Ginástica

O que os exercícios com os dedos dos pés fazem por você?


Exercícios que tocam os dedos dos pés podem exercitar seus tendões.

Adam Gault / Photodisc / Getty Images

À primeira vista, tocar os dedos dos pés não parece tão desafiador. Afinal, os bebês alcançam e agarram seus pés regularmente. Tente executar a tarefa com as pernas esticadas, no entanto, e você descobrirá o quão flexível você é nas áreas central e da coxa. Você pode executar exercícios de tocar o dedo em várias posições. A técnica de tocar com os dedos que você emprega determina exatamente quais partes do seu corpo serão beneficiadas.

Gorjeta

  • Exercícios com os dedos dos pés alongam os tendões e os músculos das costas.

Estique os isquiotibiais e as costas

O exercício clássico em pé com o toque do pé estica principalmente os isquiotibiais, o grupo de três músculos na parte de trás de cada coxa. Este exercício também trabalha os músculos eretores da coluna vertebral na região lombar. Faça o exercício de pé, com as pernas esticadas e os pés juntos. Dobre a cintura, estenda os braços e tente tocar os dedos dos pés com os dedos. Você também pode realizar o exercício enquanto está sentado, com as pernas estendidas à sua frente. Para fazer o exercício como um alongamento estático, dobre o máximo possível e mantenha sua posição, sem pular, por 30 segundos. Pare antes de alcançar os dedos dos pés se sentir um estiramento apertado nas costas das coxas. Como em qualquer exercício para tocar os dedos dos pés, esticar demais pode causar ferimentos. Faça alongamentos estáticos após um treino, quando seus músculos estiverem quentes, para melhorar sua flexibilidade.

Tornar os toques dinâmicos

Você pode executar exercícios de tocar os dedos dos pés como alongamentos dinâmicos, em vez de alongamentos estáticos. Faça alongamentos dinâmicos antes de um treino ou evento atlético - mas após um aquecimento aeróbico - para preparar seus músculos para o exercício. Os toques para caminhar esticam os tendões e os quadris. Fique em pé, dê um passo à frente com o pé esquerdo e, simultaneamente, abaixe-se e tente tocar os dedos dos pés com a mão direita. Levante-se e repita o alongamento com o pé direito e a mão esquerda. Chutes nas pernas retas esticam os tendões, panturrilhas e parte inferior das costas. Fique em pé, chute a perna direita o mais alto que puder e tente tocar os dedos dos pés com a mão esquerda. Abaixe a perna e repita o exercício para o lado oposto.

Alvo do Abs

Fortaleça os músculos abdominais com um exercício que combina o toque do dedo do pé e a trituração, e às vezes é chamado de trituração do dedo do pé ou do dedo do pé vertical. Deite-se em uma posição padrão de flexão e estenda as pernas em direção ao teto, para que suas coxas fiquem perpendiculares ao chão. Levante a cabeça e os ombros, como faria em uma crise comum, e estenda os braços o máximo que puder em direção aos dedos dos pés. Mantenha sua posição por cinco a 10 segundos.
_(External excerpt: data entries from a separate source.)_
(** * In-memory key store: identity names, identity histories, key maps

    A shallow embedding of [keystore.cpp]: the name sanitizer
    ([ParseSubNames]), the identity-ID derivation ([CleanName],
    [GetNameID]), the bounded per-identity history
    ([CIdentityWithHistory::UpdateIdentity]) and the guarded map accessors
    of [CBasicKeyStore] that the properties below talk about.

    Conventions.
    - [std::string] is [string]; a byte blob ([uint160], [uint256],
      [CScript]) is a [list byte]; [uint32_t] block heights are [N].
    - [std::map<K,V>] used only through find / operator[] / erase is a
      [gmap K V]; the height-ordered [std::map<uint32_t, CIdentity>] whose
      first and last entries are read is a strictly sorted association
      list.
    - A member function that mutates the store returns the result paired
      with the new store; reading through the end iterator of an empty map
      is undefined in C++ and is [None] here.
    - [CleanName] and [GetNameID] hash a range that they read through
      [c_str()] of a [std::string] already destroyed.  What such a read
      finds is not fixed by the program: it is a parameter without any
      property ([freed_c_str]), so that nothing is proved from its value.
    - Every operation runs under its [LOCK] from start to end, so it is
      one step on the store; the locks themselves are not modelled. *)

From Stdlib Require Import ZArith NArith Lia List.
From Stdlib.Strings Require Import Byte Ascii String.
From stdpp Require Import gmap strings list sorting.

Local Open Scope Z_scope.

(** ** Bytes as map keys *)

#[global] Instance byte_eq_dec : EqDecision byte := Byte.byte_eq_dec.
#[global] Instance byte_countable : Countable byte :=
  inj_countable Byte.to_N Byte.of_N Byte.of_to_N.

Abbreviation uint160 := (list byte) (only parsing).
Abbreviation uint256 := (list byte) (only parsing).
Abbreviation CScript := (list byte) (only parsing).
Abbreviation CIdentityID := (list byte) (only parsing).
Abbreviation CScriptID := (list byte) (only parsing).

(** ** Strings *)

Definition dquote : ascii := ascii_of_byte x22.

(** The nine characters of [invalidChars]: backslash, slash, colon,
    star, question mark, double quote, less-than, greater-than, bar. *)
Definition invalidChars : list ascii :=
  ["\"; "/"; ":"; "*"; "?"; dquote; "<"; ">"; "|"]%char.

Definition is_invalid (c : ascii) : bool := existsb (Ascii.eqb c) invalidChars.

(** First loop of [ParseSubNames]: every invalid character becomes ['_']. *)
Fixpoint replace_invalid (s : string) : string :=
  match s with
  | EmptyString => EmptyString
  | String c r => String (if is_invalid c then "_"%char else c) (replace_invalid r)
  end.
Trabalhe seu núcleo com moinhos de vento

O moinho de vento é outra atividade clássica que é familiar a muitos praticantes. Os moinhos de vento fortalecem seus abdominais e oblíquos enquanto alongam os tendões, glúteos e adutores do quadril. Fique em pé e afaste as pernas além da largura dos ombros. Estenda os braços para os lados, para que fiquem paralelos ao chão. Mantenha os braços, as pernas e as costas retas ao girar o tronco e tente tocar a mão direita no pé esquerdo. Levante e repita o movimento para o lado oposto.